La commission d’achat du Centre national des arts plastiques (CNAP) pour le FNAC sur la FIAC persiste et signe dans ses travers. Plutôt que de se concentrer sur une petite sélection d’œuvres emblématiques, à l’instar du fonds Outset (qui a la particularité d’être abondé par des fonds privés, notamment le Champagne Laurent Perrier et le Méridien) pour la Tate sur Frieze, elle a agi en petit collectionneur privé, en saupoudrant sur trente pièces la somme globale de 400 000 euros.

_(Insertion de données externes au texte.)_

(** The outbox table with the columns [key] as primary key.  An insert replaces the row of the
    same key; an update must name every column of the key in its [WHERE]. *)
Class OutboxTable (W Stmt : Type) `{CqlSession W Stmt (dval unit)} (table : string) (key : list string) := {
  ot_rows : W → list (doc unit);
  ot_prepare cql w : ∃ stmt w', cs_prepare cql w = (Return stmt, w') ∧ cs_query_string stmt = cql ∧ ot_rows w' = ot_rows w;
  ot_insert stmt row w : cs_query_string stmt = insert_cql table outbox_columns → row.*1 = outbox_columns →
    ∃ a w', cs_execute stmt (Some row.*2) w = (Return a, w') ∧
      ot_rows w' ≡ₚ row :: filter (λ r, ¬ same_key key r row) (ot_rows w);
  ot_select stmt topic bucket status limit w : cs_query_string stmt = pending_cql table limit → (0 < limit)%Z →
    ∃ rows, cs_execute stmt (Some [DStr topic; DStr bucket; DStr status]) w = (Return (Some (take (Z.to_nat limit) rows)), w) ∧
      rows ≡ₚ filter (λ r, od_get "topic" r = Some (DStr topic) ∧ od_get "bucket_hour" r = Some (DStr bucket) ∧
                           od_get "status" r = Some (DStr status)) (ot_rows w);
  ot_update_partial stmt vals w : cs_query_string stmt = update_cql table → (∃ c, c ∈ key ∧ c ≠ "id") →
    ∃ msg, cs_execute stmt (Some vals) w = (Raise (InvalidRequest msg), w);
}.

(** ** Lemmas *)

(** *** The calendar *)

Lemma civil_year_bounds doe :
  (0 <= doe < 146097)%Z →
  let yoe := ((doe - doe / 1460 + doe / 36524 - doe / 146096) / 365)%Z in
  (0 <= yoe < 400)%Z ∧ (0 <= doe - (365 * yoe + yoe / 4 - yoe / 100) <= 365)%Z.
Proof. intros H yoe. subst yoe. split; Z.to_euclidean_division_equations; lia. Qed.

Lemma civil_ranges days : (1 <= cv_month (civil_of_days days) <= 12)%Z ∧ (1 <= cv_day (civil_of_days days) <= 31)%Z.
Proof.
  unfold civil_of_days. cbn [cv_month cv_day].
  pose proof (Z.mod_pos_bound (days + 719468) 146097 ltac:(lia)) as Hdoe.
  destruct (civil_year_bounds _ Hdoe) as [_ Hdoy].
  set (doe := ((days + 719468) mod 146097)%Z) in *. set (yoe := ((doe - doe / 1460 + doe / 36524 - doe / 146096) / 365)%Z) in *.
  set (doy := (doe - (365 * yoe + yoe / 4 - yoe / 100))%Z) in *. clearbody doy. clear Hdoe yoe doe.
  destruct (Z.ltb_spec ((5 * doy + 2) / 153) 10); Z.to_euclidean_division_equations; lia.
Qed.
Lemma hex_padded_length w n : String.length (hex_padded w n) = w.
Proof.
  revert n. induction w as [|w IH]; intros n; [done|]. cbn [hex_padded]. rewrite length_app_str, IH. simpl. lia.
Qed.

Lemma hex_char_inj a b : (0 <= a < 16)%Z → (0 <= b < 16)%Z → hex_char a = hex_char b → a = b.
Proof.
  unfold hex_char. intros Ha Hb Heq. apply (f_equal Ascii.nat_of_ascii) in Heq.
  destruct (Z.ltb_spec a 10), (Z.ltb_spec b 10); rewrite !Ascii.nat_ascii_embedding in Heq; lia.
Qed.

Lemma hex_padded_inj w a b : (0 <= a < 16 ^ Z.of_nat w)%Z → (0 <= b < 16 ^ Z.of_nat w)%Z → hex_padded w a = hex_padded w b → a = b.
Proof.
  revert a b. induction w as [|w IH]; intros a b Ha Hb.
  - simpl in Ha, Hb. lia.
  - replace (Z.of_nat (S w)) with (Z.of_nat w + 1)%Z in Ha, Hb by lia. rewrite Z.pow_add_r in Ha, Hb by lia. change (16 ^ 1)%Z with 16%Z in Ha, Hb.
    cbn [hex_padded]. intros Heq. apply app_split_str in Heq as [Hq Hd]; [|done]. injection Hd as Hd.
    apply IH in Hq; [|split; [apply Z.div_pos; lia|apply Z.div_lt_upper_bound; lia]..].
    apply hex_char_inj in Hd; [|apply Z.mod_pos_bound; lia..].
    rewrite (Z.div_mod a 16), (Z.div_mod b 16) by lia. lia.
Qed.

Lemma open_after_app {Sp} (a b c : list Sp) e1 e2 : open_after a e1 b → open_after b e2 c → open_after a (e1 ++ e2) c.
Proof. induction 1; intros Hc; simpl; [done|constructor; auto..]. Qed.

Lemma removelast_prefix {A} (l k : list A) x : l `prefix_of` k ++ [x] → take (length l - 1) l `prefix_of` k.
Proof.
  intros [r Hr]. destruct (last l) as [y|] eqn:E; [|apply last_None in E as ->; apply prefix_nil].
  apply last_Some in E as [l' ->]. rewrite length_app, Nat.add_sub, take_app_length.
  destruct r as [|z r] using rev_ind.
  - rewrite app_nil_r in Hr. by apply app_inj_tail in Hr as [-> ->].
  - rewrite !app_assoc in Hr. apply app_inj_tail in Hr as [-> _]. exists ([y] ++ r). by rewrite !app_assoc.
Qed.

Section LoggedLemmas.
Context {W Sp : Type} (installed : bool) (start_span : string → list (string * string) → PyM W Sp).
Context (enter_span : Sp → PyM W unit) (exit_span : Sp → option pyexn → PyM W unit).
Context (Hstart : ∀ name attributes, excepts (start_span name attributes)) (Henter : ∀ sp, excepts (enter_span sp)).
Context (Hexit : ∀ sp error, excepts (exit_span sp error)).
#[local] Abbreviation before := (before_cursor_execute installed (log_start start_span) (log_enter enter_span)).
#[local] Abbreviation run := (run_script installed (log_start start_span) (log_enter enter_span) (log_exit exit_span)).
#[local] Abbreviation finish := (pop_and_end (log_exit exit_span)).
(** Spans that always start. *)
#[local] Abbreviation starts := (installed = true ∧ (∀ name attributes w, ∃ sp w', start_span name attributes w = (Return sp, w')) ∧
  ∀ sp w, ∃ w', enter_span sp w = (Return tt, w')).
(** ** Certificates ([tls/certificates.py]) *)

Inductive Purpose := SERVER_AUTH | CLIENT_AUTH.
Inductive Protocol := PROTOCOL_TLS_CLIENT | PROTOCOL_TLS_SERVER.
Inductive VerifyMode := CERT_NONE | CERT_OPTIONAL | CERT_REQUIRED.

(** What a peer's certificate is checked against. *)
Inductive trust := TrustFile (cafile : string) | TrustDefault (purpose : Purpose).

Record SSLContext (Chain : Type) := mkContext {
  ctx_protocol : Protocol;
  ctx_verify_mode : VerifyMode;
  ctx_chain : option Chain;
  ctx_trust : list trust;
}.
Arguments mkContext {Chain}. Arguments ctx_protocol {Chain}. Arguments ctx_verify_mode {Chain}.
Arguments ctx_chain {Chain}. Arguments ctx_trust {Chain}.

(** [ssl.SSLContext(protocol)]: a client context verifies its peer, no authority is loaded. *)
Definition new_context {Chain} (p : Protocol) : SSLContext Chain :=
  mkContext p (match p with PROTOCOL_TLS_CLIENT => CERT_REQUIRED | PROTOCOL_TLS_SERVER => CERT_NONE end) None [].

Definition protocol_for (purpose : Purpose) : Protocol :=
  match purpose with SERVER_AUTH => PROTOCOL_TLS_CLIENT | CLIENT_AUTH => PROTOCOL_TLS_SERVER end.

(** The file system: [read_chain] is what [load_cert_chain] makes of a certificate and a
    key file, [read_authorities] whether [load_verify_locations] accepts a file. *)
Section Certificates.
Context {Chain Cert Key : Type}.

Definition files : Type := gmap string bytes.
Context (read_chain : files → string → option string → outcome Chain).
Context (read_authorities : files → string → outcome unit).

Definition load_cert_chain (certfile : string) (keyfile : option string) (ctx : SSLContext Chain)
    : PyM files (SSLContext Chain) :=
  fs ← reads id;
  chain ← from_outcome (read_chain fs certfile keyfile);
  mret (mkContext (ctx_protocol ctx) (ctx_verify_mode ctx) (Some chain) (ctx_trust ctx)).

Definition load_verify_locations (cafile : string) (ctx : SSLContext Chain) : PyM files (SSLContext Chain) :=
  fs ← reads id;
  from_outcome (read_authorities fs cafile) ;;
  mret (mkContext (ctx_protocol ctx) (ctx_verify_mode ctx) (ctx_chain ctx) (ctx_trust ctx ++ [TrustFile cafile])).

Definition load_default_certs (purpose : Purpose) (ctx : SSLContext Chain) : SSLContext Chain :=
  mkContext (ctx_protocol ctx) (ctx_verify_mode ctx) (ctx_chain ctx) (ctx_trust ctx ++ [TrustDefault purpose]).

(** A path argument that is [None] or the empty string counts as absent. *)
Definition given_path (p : option string) : option string :=
  match p with Some "" | None => None | Some p => Some p end.

Definition CertificateLoader_from_pem (certfile : string) (keyfile cafile : option string) (purpose : Purpose)
    : PyM files (SSLContext Chain) :=
  ctx ← load_cert_chain certfile (given_path keyfile) (new_context (protocol_for purpose));
  match given_path cafile with
  | Some cafile => load_verify_locations cafile ctx
  | None => mret (load_default_certs purpose ctx)
  end.

Definition set_verify_mode (m : VerifyMode) (ctx : SSLContext Chain) : SSLContext Chain :=
  mkContext (ctx_protocol ctx) m (ctx_chain ctx) (ctx_trust ctx).

Definition CertificateLoader_create_client_context (certfile keyfile cafile : string)
    : PyM files (SSLContext Chain) :=
  let ctx := set_verify_mode CERT_REQUIRED (new_context PROTOCOL_TLS_CLIENT) in
  ctx ← load_cert_chain certfile (Some keyfile) ctx;
  load_verify_locations cafile ctx.

Definition MtlsHttpxClient_from_pem : string → string → string → PyM files (SSLContext Chain) :=
  CertificateLoader_create_client_context.

Definition read_bytes (path : string) : PyM files bytes := λ fs,
  match fs !! path with
  | Some data => (Return data, fs)
  | None => (Raise (exn_of ["FileNotFoundError"; "OSError"] path), fs)
  end.

(** [load_pkcs12], the PEM encodings and the name of a temporary file are the libraries'. *)
Context (load_pkcs12 : bytes → option bytes → outcome (option Cert * option Key)).
Context (cert_pem : Cert → bytes) (key_pem : Key → outcome bytes) (temp_name : files → string).

Inductive password := PwStr (s : string) | PwBytes (b : bytes).

(** The temporary file exists from the opening of the [with] block on; [finally] removes it. *)
Definition CertificateLoader_from_pkcs12 (pkcs12_path : string) (pw : option password) (purpose : Purpose)
    : PyM files (SSLContext Chain) :=
  data ← read_bytes pkcs12_path;
  let pwd := (λ p, match p with PwStr s => encode s | PwBytes b => b end) <$> pw in
  p12 ← from_outcome (load_pkcs12 data pwd);
  match p12 with
  | (Some cert, Some key) =>
      let ctx := new_context (protocol_for purpose) in
      tmp_path ← reads temp_name;
      updates (insert tmp_path []) ;;
      kp ← from_outcome (key_pem key);
      updates (insert tmp_path (cert_pem cert ++ kp)) ;;
      try_finally (load_cert_chain tmp_path None ctx) (updates (delete tmp_path))
  | _ => raise (ValueError "PKCS12 bundle must contain both a certificate and a private key")
  end.

End Certificates.

(** [delta.days] of a difference in microseconds. *)
Definition day_microseconds : Z := 86400000000.

Definition CertificateExpiryChecker_days_until_expiry (not_valid_after : bytes → outcome Z) (now : Z) (pem_path : string)
    : PyM files Z :=
  pem_data ← read_bytes pem_path;
  expiry ← from_outcome (not_valid_after pem_data);
  mret ((expiry - now) / day_microseconds)%Z.
Definition current (w : versions) : Q * string := default (0, "") (head w.1).
Definition file_text (_ : string) : PyM versions string := reads (λ w, (current w).2).
Definition file_mtime (_ : string) : PyM versions Q := reads (λ w, (current w).1).
Definition next_version (_ : Q) : PyM versions unit := updates (λ w, (tail w.1, w.2)).
Definition collect_data (v : pyval) : PyM versions unit := updates (λ w, (w.1, w.2 ++ [v])).

(** The versions whose time differs from that of the version before. *)
Fixpoint changes (last : Q) (vs : list (Q * string)) : list (Q * string) :=
  match vs with
  | [] => []
  | (m, c) :: vs' => (if Qeq_bool m last then [] else [(m, c)]) ++ changes m vs'
  end.

Section FileTheorems.
Context (yaml toml json : string → outcome pyval).

#[local] Abbreviation watch := (FileConfigSource_watch file_text file_mtime yaml toml json next_version).
#[local] Abbreviation parse path := (parse_config yaml toml json (lower (path_suffix path))).

(** Equal times compare equal, whichever of them is kept. *)
Lemma changes_Qeq vs : ∀ l l', l == l' → changes l vs = changes l' vs.
Proof.
  destruct vs as [|[m c] vs]; [done|]. simpl. intros l l' Hl. f_equal.
  assert (Qeq_bool m l = Qeq_bool m l') as -> by (apply eq_iff_eq_true; rewrite !Qeq_bool_iff, Hl; done). done.
Qed.

Lemma poll_step path i l m c vs got :
  poll_round file_text file_mtime yaml toml json next_version collect_data (mkFileSource path i l, ((m, c) :: vs, got)) =
  (if Qeq_bool m l then (Return tt, (mkFileSource path i l, (vs, got)))
   else match parse path c with
        | Return v => (Return tt, (mkFileSource path i m, (vs, got ++ [v])))
        | Raise e => (Raise e, (mkFileSource path i m, ((m, c) :: vs, got)))
        end).
Proof.
  unfold poll_round, FileConfigSource_load, mbind, PyM_bind, on_fst, on_snd, reads, updates, file_mtime, file_text, from_outcome, current.
  cbn -[parse_config]. destruct (Qeq_bool m l); [done|]. cbn -[parse_config]. by destruct (parse path c).
Qed.

(** Polling: as long as every version parses, any number of rounds hands the callback exactly
    the versions with a new modification time, parsed by the suffix of the path, in order
    and once each; a version written within the same time stamp is missed. *)
Theorem polling_exact path i vs : ∀ l got,
  (∀ m c, (m, c) ∈ vs → ∃ v, parse path c = Return v) →
  ∃ l' new, watch (length vs) collect_data (mkFileSource path i l, (vs, got)) = (Return tt, (mkFileSource path i l', ([], got ++ new))) ∧
    map Return new = map (λ mc, parse path mc.2) (changes l vs).
Proof.
  induction vs as [|[m c] vs IH]; intros l got Hp.
  { exists l, []. simpl. by rewrite app_nil_r. }
  destruct (Hp m c) as [v Hv]; [set_solver|]. assert (Hvs : ∀ m c, (m, c) ∈ vs → ∃ v, parse path c = Return v) by set_solver.
  change (length ((m, c) :: vs)) with (S (length vs)). cbn [FileConfigSource_watch changes].
  unfold mbind, PyM_bind. rewrite poll_step, Hv. destruct (Qeq_bool m l) eqn:E.
  - destruct (IH l got Hvs) as (l' & new & -> & Hn). exists l', new. split; [done|]. rewrite Hn. simpl.
    rewrite (changes_Qeq vs l m); [done|]. symmetry. by apply Qeq_bool_iff.
  - destruct (IH m (got ++ [v]) Hvs) as (l' & new & -> & Hn). exists l', (v :: new). rewrite <- app_assoc. split; [done|].
    simpl. by rewrite Hn, Hv.
Qed.

(** A version that does not parse, for instance one read while it is being written, ends
    the watch with the parser's error, and its time is kept: a watch started again on the
    same source does not read that version. *)
Theorem polling_loses_failed path i l m c vs got e n :
  Qeq_bool m l = false → parse path c = Raise e →
  ∃ src, watch (S n) collect_data (mkFileSource path i l, ((m, c) :: vs, got)) = (Raise e, (src, ((m, c) :: vs, got))) ∧
    poll_round file_text file_mtime yaml toml json next_version collect_data (src, ((m, c) :: vs, got)) = (Return tt, (src, (vs, got))).
Proof.
  intros Hm He. exists (mkFileSource path i m). split.
  - cbn [FileConfigSource_watch]. unfold mbind, PyM_bind. by rewrite poll_step, Hm, He.
  - rewrite poll_step. assert (Qeq_bool m m = true) as -> by (by apply Qeq_bool_iff). done.
Qed.

End FileTheorems.

(** ** Theorems on Consul *)

Lemma b64decode_std bs : Forall is_byte bs → b64decode (b64encode bs) = Return bs.
Proof.
  intros Hb. unfold b64decode. rewrite <- (b64encode_decodes bs Hb). f_equal. unfold b64encode.
  generalize (urlsafe_b64encode bs). intros s. induction s as [|c s IH]; [done|]. cbn [str_map str_filter].
  assert (Ascii.eqb (std_char c) "-" || Ascii.eqb (std_char c) "_" = false) as ->.
  { unfold std_char. destruct (Ascii.eqb c "-") eqn:E1; [done|]. destruct (Ascii.eqb c "_") eqn:E2; [done|]. by rewrite E1, E2. }
  cbn [negb]. by rewrite IH.
Qed.

Lemma removeprefix_app p k : removeprefix p (p +:+ k) = k.
Proof.
  unfold removeprefix. rewrite (proj2 (startswith_spec p (p +:+ k))) by eauto. apply substring_after.
Qed.

Section ConsulTheorems.
Context {W R : Type} (client_get : string → list (string * string) → PyM W R).
Context (status_code : R → Z) (raise_for_status : R → outcome unit) (resp_json : R → outcome (list KvItem)).
Context (json_loads : string → outcome pyval) (utf8_decode : list Z → outcome string).
Hypothesis decode_ascii : ∀ s, is_ascii s = true → utf8_decode (encode s) = Return s.

#[local] Abbreviation load := (ConsulConfigSource_load client_get status_code raise_for_status resp_json json_loads utf8_decode).

(** An entry of the store as the server sends it. *)
Definition kv_item (prefix : string) (e : string * string) : KvItem :=
  mkKv (prefix +:+ e.1) (Some (b64encode (encode e.2))).

(** The value an application gets for a text. *)
Definition config_value (text : string) : pyval :=
  match json_loads text with Return v => v | Raise _ => VStr text end.

Lemma consul_items_texts prefix entries : ∀ d,
  (∀ s e, json_loads s = Raise e → is_Exception e = true) →
  Forall (λ e, is_ascii e.2 = true) entries →
  consul_items json_loads utf8_decode prefix (map (kv_item prefix) entries) d =
    Return (od_update d (map (λ e, (e.1, config_value e.2)) entries)).
Proof.
  induction entries as [|[k t] entries IH]; intros d He Ha; [done|]. apply Forall_cons in Ha as [Ht Ha].
  cbn [map kv_item consul_items kv_value kv_key kv_text fst snd]. rewrite b64decode_std by apply encode_bytes.
  rewrite decode_ascii by done. rewrite removeprefix_app. unfold json_or_text.
  assert (config_value t = match json_loads t with Return v => v | Raise _ => VStr t end) as Hc by done.
  destruct (json_loads t) as [v|e] eqn:Hj; [|rewrite (He _ _ Hj)]; rewrite IH by done; unfold od_update; simpl; by rewrite Hc.
Qed.

(** Loading from Consul: what was stored under the prefix comes back under the rest of its
    key, as the JSON value it is the text of, or else as the text, the last entry of a key
    deciding; a missing prefix is an empty configuration; and a single entry without a value, such as
    a folder made in the user interface, makes the whole load raise. *)
Theorem consul_load_exact src w resp w' entries :
  client_get (kv_url src "?recurse") (cs_headers src) w = (Return resp, w') →
  (∀ s e, json_loads s = Raise e → is_Exception e = true) → Forall (λ e, is_ascii e.2 = true) entries →
  (status_code resp = 404%Z → load (src, w) = (Return [], (src, w'))) ∧
  (status_code resp ≠ 404%Z → raise_for_status resp = Return tt →
     (resp_json resp = Return (map (kv_item (cs_key_prefix src)) entries) →
        load (src, w) = (Return (od_update [] (map (λ e, (e.1, config_value e.2)) entries)), (src, w'))) ∧
     (∀ key rest, resp_json resp = Return (map (kv_item (cs_key_prefix src)) entries ++ mkKv key None :: rest) →
        ∃ e, load (src, w) = (Raise e, (src, w')) ∧ isinstance e "TypeError" = true)).
Proof.
  intros Hg Hj Ha. unfold ConsulConfigSource_load, mbind, PyM_bind, on_fst, on_snd, reads, from_outcome. simpl. rewrite Hg.
  split; [intros ->; done|]. intros Hs Hr. rewrite (proj2 (Z.eqb_neq _ _) Hs), Hr. split.
  - intros ->. by rewrite consul_items_texts.
  - intros key rest ->. eexists.
    assert (∀ l d d' tl, consul_items json_loads utf8_decode (cs_key_prefix src) l d = Return d' →
      consul_items json_loads utf8_decode (cs_key_prefix src) (l ++ tl) d = consul_items json_loads utf8_decode (cs_key_prefix src) tl d') as Happ.
    { clear. induction l as [|i l IH]; intros d d' tl; simpl; [by intros [= ->]|].
      destruct (kv_text utf8_decode (kv_value i)); [|done]. destruct (json_or_text json_loads _); [|done]. apply IH. }
    rewrite (Happ _ _ _ _ (consul_items_texts _ _ [] Hj Ha)). by split.
Qed.

End ConsulTheorems.

(** ** Witnesses *)

(** ASCII text, and nothing else. *)
Fixpoint ascii_decode (bs : list Z) : outcome string :=
  match bs with
  | [] => Return ""
  | b :: bs' =>
      if (0 <=? b)%Z && (b <? 128)%Z then
        match ascii_decode bs' with Return s => Return (String (ascii_of_nat (Z.to_nat b)) s) | Raise e => Raise e end
      else Raise (exn_of ["UnicodeDecodeError"; "UnicodeError"; "ValueError"] "utf-8")
  end.

Lemma ascii_decode_encode s : is_ascii s = true → ascii_decode (encode s) = Return s.
Proof.
  induction s as [|c s IH]; [done|]. unfold is_ascii in *. cbn [str_all encode ascii_decode].
  rewrite andb_true_iff, Nat.ltb_lt. intros [Hc Hs]. rewrite (proj2 (Z.leb_le _ _)), (proj2 (Z.ltb_lt _ _)) by lia. simpl.
  rewrite IH by done. unfold code. by rewrite Nat2Z.id, ascii_nat_embedding.
Qed.

Definition text_value (s : string) : outcome pyval := Return (VStr s).
Definition only_digits (s : string) : outcome pyval := match py_int s with Return n => Return (VInt n) | Raise _ => Raise (ValueError "Expecting value") end.

Lemma polling_exact_witness :
  ∃ l new, FileConfigSource_watch file_text file_mtime text_value text_value text_value next_version 3 collect_data
    (mkFileSource "/etc/app.JSON" 2 0, ([(1, "a"); (1, "b"); (2, "c")], [])) = (Return tt, (mkFileSource "/etc/app.JSON" 2 l, ([], new))) ∧
    map Return new = [text_value "a"; text_value "c"].
Proof.
  destruct (polling_exact text_value text_value text_value "/etc/app.JSON" 2 [(1, "a"); (1, "b"); (2, "c")] 0 []) as (l & new & Hw & Hn).
  - intros m c _. eexists. reflexivity.
  - exists l, new. split; [exact Hw | exact Hn].
Defined.

Lemma polling_loses_failed_witness :
  ∃ src, FileConfigSource_watch file_text file_mtime text_value text_value only_digits next_version 1 collect_data
    (mkFileSource "a.json" 2 0, ([(1, "{")], [])) = (Raise (ValueError "Expecting value"), (src, ([(1, "{")], []))).
Proof.
  destruct (polling_loses_failed text_value text_value only_digits "a.json" 2 0 1 "{" [] [] (ValueError "Expecting value") 0)
    as (src & Hw & _); [reflexivity | reflexivity | by exists src].
Defined.

Definition demo_consul : ConsulConfigSource := ConsulConfigSource_init "http://consul:8500/" "config/" (Some "t").

Lemma consul_load_exact_witness :
  ConsulConfigSource_load (λ _ _ (w : unit), (Return (map (kv_item "config/") [("port", "80"); ("host", "db")]), w)) (λ _, 200%Z)
    (λ _, Return tt) Return only_digits ascii_decode (demo_consul, tt) =
  (Return [("port", VInt 80); ("host", VStr "db")], (demo_consul, tt)).
Proof.
  destruct (consul_load_exact (λ _ _ (w : unit), (Return (map (kv_item "config/") [("port", "80"); ("host", "db")]), w)) (λ _, 200%Z)
    (λ _, Return tt) Return only_digits ascii_decode ascii_decode_encode demo_consul tt
    (map (kv_item "config/") [("port", "80"); ("host", "db")]) tt [("port", "80"); ("host", "db")]) as [_ H]; [reflexivity | | |].
  - intros s e. unfold only_digits. destruct (py_int s); [done|]. by intros [= <-].
  - repeat constructor.
  - destruct H as [H _]; [done | reflexivity|]. rewrite (H eq_refl). vm_compute. reflexivity.
Defined.
Lemma registered_all (l : list (string * Handler X R)) ty : ∀ b : Bus X R, NoDup l.*1 →
  fold_left (λ b e, InProcessCommandBus_register (fst e) (snd e) b) l b !! ty =
    match od_get ty l with Some h => Some h | None => b !! ty end.
Proof.
  induction l as [|[k h] l IH]; intros b Hnd; [done|]. simpl in *. apply NoDup_cons in Hnd as [Hk Hnd].
  rewrite IH by done. unfold InProcessCommandBus_register, Bus in *. case_decide as E.
  - subst. apply od_get_None in Hk. rewrite Hk. by rewrite lookup_insert_eq.
  - by rewrite lookup_insert_ne.
Qed.

(** A bus made after any decorations dispatches a command to the extra handler given for its
    type, otherwise to the one decorated last since the registries were cleared, and without
    either it raises KeyError; the decorations of queries make no difference. *)
Theorem decorated_dispatch ds extra command :
  NoDup (default [] extra).*1 →
  InProcessCommandBus_dispatch (make_bus (COMMAND_REGISTRY (fold_left decorate ds no_registries)) extra) command =
    match od_get (rq_type command) (default [] extra) with
    | Some h => h command
    | None => match last_decorated (rq_type command) ds None with Some h => h command | None => raise (no_handler command) end
    end.
Proof.
  intros Hx. unfold InProcessCommandBus_dispatch, make_bus.
  rewrite (registered_all (default [] extra)) by done. destruct (od_get _ (default [] extra)) as [h|]; [done|].
  rewrite registered_all by (apply decorated_keys; constructor). rewrite decorated_get. simpl.
  by destruct (last_decorated _ ds None).
Qed.

End Registries.

Lemma decorated_dispatch_witness :
  InProcessCommandBus_dispatch (make_bus (COMMAND_REGISTRY (fold_left decorate
    [DecorateCommand "PlaceOrder" (λ _, mret 0%Z); Clear; DecorateCommand "PlaceOrder" (λ _, mret 1%Z);
     DecorateCommand "PlaceOrder" (λ _, mret 2%Z); DecorateQuery "PlaceOrder" (λ _, mret 9%Z)]
    no_registries)) (Some [("Cancel", λ _ : Request, mret 3%Z)])) (order_request "x") tt = (Return 2%Z, tt).
Proof. rewrite decorated_dispatch by (repeat constructor; set_solver). reflexivity. Defined.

Il en ressort du coup peu d’œuvres mémorables comme l’ensemble de cinquante-huit dessins de Franz Erhard Walther chez Jocelyn Wolff (Paris) ou les lustres de Sigalit Landau, barbelés cristallisés par le sel de la Mer Morte chez Kamel Mennour (Paris). « Une œuvre chère n’est pas forcément une grande œuvre, pas plus qu’une œuvre de grande taille », rétorque le délégué aux arts plastiques Olivier Kaeppelin. Plutôt que de donner un signal fort envers les galeries étrangères et de leur donner envie de revenir à la FIAC, le CNAP n’a acquis que cinq pièces auprès de ces enseignes. On pouvait enfin s’étonner que sept pièces aient été achetées à la Galerie de Multiples (Paris). La somme dépensée dans les éditions reste certes modeste et le travail courageux de cette galerie est à soutenir. Mais de tels achats auraient pu s’effectuer à l’occasion d’autres commissions et non dans le contexte hautement symbolique et stratégique de la FIAC.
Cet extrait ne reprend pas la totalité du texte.